Department of Oncology, Fuyang Cancer Hospital, Fuyang 236000, Anhui, China.
Aging (Albany NY). 2022 Aug 26;14(16):6727-6739. doi: 10.18632/aging.204246.
Currently available evidence favors the combination of chemotherapy with concurrent chemoradiotherapy in locoregionally advanced nasopharyngeal carcinoma (LANPC). However, the optimal timing for additional chemotherapy is unclear. This study was conducted to compare the efficacy and toxicity of induction chemotherapy plus concurrent chemoradiotherapy (IC+CCRT) versus concurrent chemoradiotherapy plus adjuvant chemotherapy (CCRT+AC).
Two medical centers in China enrolled patients with LANPC (stage III-IVB) between January 2009 and May 2020. Through the use of propensity score matching (PSM), baseline characteristics were balanced. The primary endpoint was overall survival (OS), which was evaluated by the Kaplan-Meier method and log-rank test. Potential independent prognostic factors were identified using univariate and multivariate Cox proportional hazard analyses. Based on the chi-squared test, we compared the adverse events associated with treatment between the groups.

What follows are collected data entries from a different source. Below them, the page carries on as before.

(** Backends that answer, except that Claude's client raises in the
    baseline stage and in stage 2. *)
Definition flaky_backend (m : ModelType) (s : stage) : outcome string :=
  match m, s with
  | CLAUDE, BASELINE => Raised "timeout"
  | CLAUDE, STEP2 => Raised "timeout"
  | _, _ => Returned ("PERSPECTIVE_ANALYSIS: markets adapt" +:+ nl +:+ "CONFIDENCE: 0.8")
  end.

(** The state of a run of [flaky_backend] after the baseline stage and
    stage 1. *)
Definition after_step1 : State.t :=
  let p := InputPackage.mk "Is solar power viable?" "economic" "environmental"
             "technological" EmptyString ∅ in
  let run := MultiPerspectiveEnsembleGraph.run_node in
  fst (run (Pipeline.step1_economic_analysis_node Decimal.float_of_str flaky_backend)
         (run (Pipeline.baseline_analysis_node flaky_backend) (State.initial p, []))).

(** A final synthesis of 10000 characters against a baseline of one
    character. *)
Definition long_synthesis : string :=
  string_of_list_ascii (repeat "a"%char (100 * 100)).

Definition short_baseline_state : State.t :=
  State.merge after_step1
    [State.U_claude_baseline (BaselineResponse.mk CLAUDE "x" (Fin (1 # 2)));
     State.U_final_synthesis long_synthesis].

(** The same state after stage 2. *)
Definition after_step2 : State.t :=
  fst (MultiPerspectiveEnsembleGraph.run_node
         (Pipeline.step2_environmental_analysis_node flaky_backend)
         (after_step1, [])).

(** The same state after stage 3. *)
Definition after_step3 : State.t :=
  fst (MultiPerspectiveEnsembleGraph.run_node
         (Pipeline.step3_technological_synthesis_node Decimal.float_of_str flaky_backend)
         (after_step2, [])).

(** The payload [{"type": "shutdown"}], written with the code of the
    double quote. *)
Definition dq : string := String (ascii_of_nat 34) EmptyString.

Definition shutdown_payload : string :=
  "{" +:+ dq +:+ "type" +:+ dq +:+ ": " +:+ dq +:+ "shutdown" +:+ dq +:+ "}".

(** [json.loads] on the two payloads of the examples: the one above, and
    a text that is no JSON. *)
Definition loads (s : string) : WebSocketServer.json + WebSocketServer.exn :=
  if String.eqb s shutdown_payload
  then inl (WebSocketServer.JObject [("type", WebSocketServer.JString "shutdown")])
  else inr (WebSocketServer.JSONDecodeError "Expecting value").

(** A connection whose peer has gone: every send raises. *)
Definition closed_send (m : WebSocketServer.server_message) : outcome unit :=
  Raised "connection closed".

(** An analysis that announces its start and then fails. *)
Definition failing_analysis (data : WebSocketServer.json)
    : outcome unit * list WebSocketServer.server_message :=
  (Raised "backend unavailable", [WebSocketServer.run_event "analysis_started"]).

End Examples.

From Stdlib Require Import Lqa.

(** The float is a number between [lo] and [hi]. *)
Definition in_interval (lo hi : Q) (v : pyfloat) : Prop :=
  exists q, v = Fin q /\ (lo <= q /\ q <= hi)%Q.

(** ** A whole run: what it calls *)

(** The calls of the five stages, in the order of the tasks. *)
Definition stage_calls : list effect :=
  [Invoke CLAUDE BASELINE; Invoke GPT BASELINE; Invoke GROK BASELINE;
   Invoke JUDGE BASELINE;
   Invoke CLAUDE STEP1; Invoke GPT STEP1; Invoke GROK STEP1; Invoke JUDGE STEP1;
   Invoke CLAUDE STEP2; Invoke GPT STEP2; Invoke GROK STEP2; Invoke JUDGE STEP2;
   Invoke CLAUDE STEP3; Invoke GPT STEP3; Invoke GROK STEP3; Invoke JUDGE STEP3;
   Invoke JUDGE JUDGE_EVALUATION].

#[global] Instance ModelType_eq_dec : EqDecision ModelType.
Proof. solve_decision. Defined.

#[global] Instance stage_eq_dec : EqDecision stage.
Proof. solve_decision. Defined.

(** The effect is the call of model [m] in stage [s]. *)
Definition is_call (m : ModelType) (s : stage) (e : effect) : bool :=
  match e with
  | Invoke m' s' => bool_decide (m' = m) && bool_decide (s' = s)
  | LogResult _ _ => false
  end.

(** The text is empty or begins with a character that is no blank. *)
Definition headed (s : string) : Prop :=
  match s with
  | EmptyString => True
  | String c _ => PyStr.is_space c = false
  end.

(** ** Inputs of further examples *)

Module MoreExamples.
Import Examples.

(** A judge response in the format of the final evaluation prompt. *)
Definition final_evaluation : string :=
  "FINAL_SYNTHESIS: Solar is viable." +:+ nl
  +:+ "  It pays back in ten years." +:+ nl
  +:+ "METHODOLOGY_ASSESSMENT: three lenses helped" +:+ nl
  +:+ "CLAUDE_SCORE: 0.9" +:+ nl
  +:+ "GPT_SCORE: 0.8".

End MoreExamples.

(** ** The system entry point ([multi_perspective_main.py]) *)

Module EnhancedLLMEnsembleSystem.
Import PyStr.

(** The dictionary [validated_package]. *)
Record package : Type := mk_package {
  query : string;
  perspective_1 : string;
  perspective_2 : string;
  perspective_3 : string;
  universal_cot : string;
  chain_of_thought_1 : string;
  chain_of_thought_2 : string;
  chain_of_thought_3 : string
}.

(** [kwargs.get(key, default)] *)
Definition get (kwargs : gmap string string) (key default : string) : string :=
  match kwargs !! key with
  | Some v => v
  | None => default
  end.

(** [validate_inputs]: the query is passed on trimmed. *)
Definition validate_inputs (query : string) (kwargs : gmap string string)
    : outcome package :=
  if negb (truthy query) || negb (truthy (strip query)) then
    Raised "Query is required and cannot be empty"
  else
    Returned
      (mk_package (strip query)
         (get kwargs "perspective_1" "economic")
         (get kwargs "perspective_2" "environmental")
         (get kwargs "perspective_3" "technological")
         (get kwargs "universal_cot" EmptyString)
         (get kwargs "chain_of_thought_1" EmptyString)
         (get kwargs "chain_of_thought_2" EmptyString)
         (get kwargs "chain_of_thought_3" EmptyString)).

(** What the entry point does to the outside world: the effects of the
    graph, and the record it hands to its own run logger.  The result
    dictionary of the graph has no entry [final_synthesis] at its top
    level, so that [log_result] stores the query only. *)
Inductive system_effect : Type :=
| Graph (e : effect)
| SystemLog (query : string).

(** The entry [query] of a result dictionary. *)
Definition result_query (r : result) : string :=
  match r with
  | Completed r => RunResult.query r
  | Failed d =>
      match d !! "query" with
      | Some (VStr q) => q
      | _ => EmptyString
      end
  end.

Section Run.

Variable float_of_str : string -> option pyfloat.
Variable backend : ModelType -> stage -> outcome string.

(** [process_multi_perspective_query] of the entry point.  The graph
    catches its own exceptions, so that the [except] branch is that of
    [validate_inputs]. *)
Definition process_multi_perspective_query (start_time end_time : pyfloat)
    (query : string) (kwargs : gmap string string)
    : result * list system_effect :=
  match validate_inputs query kwargs with
  | Returned v =>
      let '(r, fx) :=
        MultiPerspectiveEnsembleGraph.process_multi_perspective_query
          float_of_str backend start_time end_time
          (EnhancedLLMEnsembleSystem.query v) (perspective_1 v) (perspective_2 v)
          (perspective_3 v) (universal_cot v) (chain_of_thought_1 v)
          (chain_of_thought_2 v) (chain_of_thought_3 v) in
      (r, map Graph fx ++ [SystemLog (result_query r)])
  | Raised e =>
      (Failed (<["completion_status" := VStr "failed"]>
                 (<["processing_time" := VFloat (Fin 0)]>
                    (<["error" := VStr e]>
                       (<["query" := VStr query]> ∅)))), [])
  end.

End Run.

(** The dictionary that [analyze_performance_improvement] returns for a
    result without error. *)
Record analysis : Type := mk_analysis {
  baseline_vs_ensemble_comparison : gmap string pyfloat;
  multi_perspective_advantages : gmap string pyfloat;
  summary : string
}.

(** [d.get(key, default)] on a dictionary of metrics. *)
Definition metric (d : gmap string pyfloat) (key : string) (default : pyfloat) : pyfloat :=
  match d !! key with
  | Some v => v
  | None => default
  end.

(** A dictionary is true when it is not empty. *)
Definition nonempty (d : gmap string pyfloat) : bool :=
  negb (bool_decide (d = ∅)).

(** The part of the summary made from the improvement metrics; the
    thresholds 1.2 and 1.05 are taken as the rationals they denote. *)
Definition improvement_summary (improvement_metrics : gmap string pyfloat) : string :=
  if nonempty improvement_metrics then
    let avg_improvement := metric improvement_metrics "average_improvement" (Fin 1) in
    let improvement_level :=
      if PyFloat.lt (Fin (6 # 5)) avg_improvement then "Significant"
      else if PyFloat.lt (Fin (21 # 20)) avg_improvement then "Moderate"
      else "Minimal" in
    improvement_level +:+ " improvement over baselines. "
  else EmptyString.

(** The part of the summary made from the advantage metrics. *)
Definition advantage_summary (advantage_metrics : gmap string pyfloat) : string :=
  if nonempty advantage_metrics then
    let comprehensiveness :=
      metric advantage_metrics "comprehensiveness_improvement" (Fin 1) in
    let confidence := metric advantage_metrics "confidence_improvement" (Fin 0) in
    (if PyFloat.lt (Fin (3 # 2)) comprehensiveness
     then "Multi-perspective approach significantly more comprehensive. "
     else EmptyString)
    +:+ (if PyFloat.lt (Fin (1 # 10)) confidence
         then "Notable confidence improvement through multi-step analysis."
         else EmptyString)
  else EmptyString.

(** [analyze_performance_improvement]; [inl] is the dictionary
    [{"analysis": ...}] of a result with an [error] entry. *)
Definition analyze_performance_improvement (r : result) : string + analysis :=
  match r with
  | Failed d =>
      if bool_decide (is_Some (d !! "error")) then
        inl "Cannot analyze performance due to processing error"
      else
        inr (mk_analysis ∅ ∅ EmptyString)
  | Completed r =>
      let improvement_metrics := State.improvement_metrics (RunResult.final_state r) in
      let advantage_metrics := RunResult.multi_perspective_advantage r in
      inr (mk_analysis improvement_metrics advantage_metrics
             (improvement_summary improvement_metrics
              +:+ advantage_summary advantage_metrics))
  end.

End EnhancedLLMEnsembleSystem.

(** ** More text primitives *)

Module PyText.

(** [c.lower()] on a code point below 256: the letters A-Z and the
    capital letters of Latin-1 (U+00C0 to U+00DE without the
    multiplication sign) move up by 32. *)
Definition lower_char (c : ascii) : ascii :=
  let n := nat_of_ascii c in
  if ((65 <=? n)%nat && (n <=? 90)%nat)
     || ((192 <=? n)%nat && (n <=? 222)%nat && negb (n =? 215)%nat)
  then ascii_of_nat (n + 32) else c.

(** [s.lower()] *)
Fixpoint lower (s : string) : string :=
  match s with
  | EmptyString => EmptyString
  | String c s' => String (lower_char c) (lower s')
  end.

(** [needle in hay] *)
Fixpoint contains (needle hay : string) : bool :=
  match hay with
  | EmptyString => String.prefix needle EmptyString
  | String _ hay' => String.prefix needle hay || contains needle hay'
  end.

(** [sum(1 for x in xs if p(x))] *)
Definition count {A : Type} (p : A -> bool) (xs : list A) : nat :=
  List.length (List.filter p xs).

End PyText.

(** ** Statistics over logged scores
    ([utils/judge.py], [utils/memory.py]) *)

Module Stats.

(** The loop of both functions: the scores of one model, in the order of
    the history; a record without [confidence_scores] is an empty
    dictionary. *)
Definition collect (history : list (gmap string pyfloat)) (model : string)
    : list pyfloat :=
  omap (fun scores : gmap string pyfloat => scores !! model) history.

(** The builtin [max(xs, key=key)] on a sequence that starts with [best]:
    a later element wins only when its key is strictly greater. *)
Fixpoint max_by {A : Type} (key : A -> pyfloat) (best : A) (rest : list A) : A :=
  match rest with
  | [] => best
  | x :: rest' =>
      max_by key (if PyFloat.lt (key best) (key x) then x else best) rest'
  end.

After the implementation of PSM, 159 patients treated with IC+CCRT and 72 patients treated with CCRT+AC were eventually enrolled in this study. There was no significant difference between patients treated with IC+CCRT and CCRT+AC in terms of 3-year OS (94.7% versus 90.9%, p=0.816), progression-free survival (PFS) (91.2% versus 83.1%, p=0.588), locoregional recurrence-free survival (LRFS) (92.5% versus 81.8%, p=0.478), or distant metastasis-free survival (DMFS) (93.4% versus 88.2%, p=0.783). There was no prognostic significance of the treatment for OS, PFS, LRFS, or DMFS (all p > 0.05) in the univariate and multivariate analyses. Patients treated with CCRT+AC had a higher incidence of grade 3 to 4 leucopenia (p=0.001) and neutropenia (p=0.001) than those treated with IC+CCRT.

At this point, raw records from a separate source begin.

(** X7.  On a vector that is not empty, the first class of [top5] has the
    probability [top1conf], and [top5conf] is the list of the probabilities
    of the classes of [top5], in the same order. *)
Theorem top5_starts_at_top1 (p : Probs) :
  probs_data p <> [] ->
  exists a rest x,
    Probs_top5 p = a :: rest /\ Probs_top1conf p = Some x /\
    (prob_at p a == x)%Q /\
    Probs_top5conf p = Some (map (prob_at p) (Probs_top5 p)).
Proof.
  intros Hne.
  assert (Hconf : Probs_top5conf p = Some (map (prob_at p) (Probs_top5 p))).
  { unfold Probs_top5conf. apply mapM_Some. apply Forall2_fmap_r, Forall_Forall2_diag.
    apply Forall_forall. intros a Ha.
    apply list_elem_of_lookup_1 in Ha as [i Hi].
    apply top5_entry in Hi as (q & _ & Hq). unfold compose.
    rewrite (prob_at_lookup _ _ _ Hq). exact Hq. }
  destruct (Probs_top5 p) as [| a rest] eqn:E5.
  { pose proof (top5_length p) as Hlen. rewrite E5 in Hlen.
    destruct (probs_data p); [congruence | discriminate]. }
  unfold Probs_top1conf, Probs_top1, argmax.
  destruct (probs_data p) as [| x0 l0] eqn:Ed; [congruence |].
  destruct (argmax_from_spec l0 [x0] 0%nat x0 eq_refl) as (x & Hx & Hmax & _).
  { intros [| j] y Hj; cbn in Hj; [| discriminate].
    injection Hj as <-. apply Qle_refl. }
  { intros j y Hj. lia. }
  cbn [app length] in Hx, Hmax. rewrite <- Ed in Hx, Hmax.
  exists a, rest, x. rewrite <- Ed. repeat split; [exact Hx | | exact Hconf].
  rewrite top5_as_take in E5.
  set (l := sort_keys (imap (fun i x => (i, x)) (map Qopp (probs_data p)))) in *.
  pose proof (sort_keys_StronglySorted
                (imap (fun i x => (i, x)) (map Qopp (probs_data p)))) as Hs.
  fold l in Hs.
  assert (Hi : (argmax_from l0 1 0 x0, (- x)%Q) ∈ l).
  { apply index_in_sorted. rewrite list_lookup_fmap, Hx. reflexivity. }
  destruct l as [| [a' ka] l'] eqn:El; [discriminate |].
  cbn in E5. injection E5 as -> _.
  assert (Ha : (a, ka) ∈ l) by (rewrite El; left).
  unfold l in Ha. apply sorted_entry_key in Ha. rewrite list_lookup_fmap in Ha.
  destruct (probs_data p !! a) as [pa |] eqn:Epa; [| discriminate].
  cbn in Ha. injection Ha as <-. rewrite (prob_at_lookup _ _ _ Epa).
  apply Qle_antisym; [eapply Hmax, Epa |].
  apply StronglySorted_cons in Hs as [Hall _].
  apply elem_of_cons in Hi as [Hi | Hi].
  - apply (f_equal fst) in Hi. cbn [fst] in Hi. rewrite Hi in Hx.
    rewrite Hx in Epa. injection Epa as ->. apply Qle_refl.
  - rewrite Forall_forall in Hall. specialize (Hall _ Hi).
    unfold key_le in Hall. cbn [snd] in Hall.
    apply Qopp_le_compat in Hall. rewrite !Qopp_involutive in Hall. exact Hall.
Qed.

IC plus CCRT achieved comparable survival outcomes to CCRT plus AC and had a lower incidence of toxicity.
目前的证据支持局部晚期鼻咽癌(LANPC)患者采用化疗联合同期放化疗。然而,最佳的化疗时机尚不清楚。本研究旨在比较诱导化疗联合同期放化疗(IC+CCRT)与同期放化疗联合辅助化疗(CCRT+AC)的疗效和毒性。
中国的两家医疗中心于 2009 年 1 月至 2020 年 5 月期间入组 LANPC(III-IVB 期)患者。通过倾向评分匹配(PSM),平衡了基线特征。主要终点是总生存期(OS),采用 Kaplan-Meier 法和对数秩检验进行评估。采用单因素和多因素 Cox 比例风险分析确定潜在的独立预后因素。基于卡方检验,比较了两组间与治疗相关的不良事件。
实施 PSM 后,最终有 159 例患者接受 IC+CCRT 治疗,72 例患者接受 CCRT+AC 治疗。两组患者的 3 年 OS(94.7% vs. 90.9%,p=0.816)、无进展生存期(PFS)(91.2% vs. 83.1%,p=0.588)、局部区域无复发生存期(LRFS)(92.5% vs. 81.8%,p=0.478)和无远处转移生存期(DMFS)(93.4% vs. 88.2%,p=0.783)无显著差异。单因素和多因素分析均显示,治疗对 OS、PFS、LRFS 或 DMFS 无预后意义(均 p > 0.05)。CCRT+AC 治疗组患者的 3 级至 4 级白细胞减少症(p=0.001)和中性粒细胞减少症(p=0.001)发生率高于 IC+CCRT 治疗组。
IC 联合 CCRT 可获得与 CCRT+AC 相当的生存结果,且毒性发生率较低。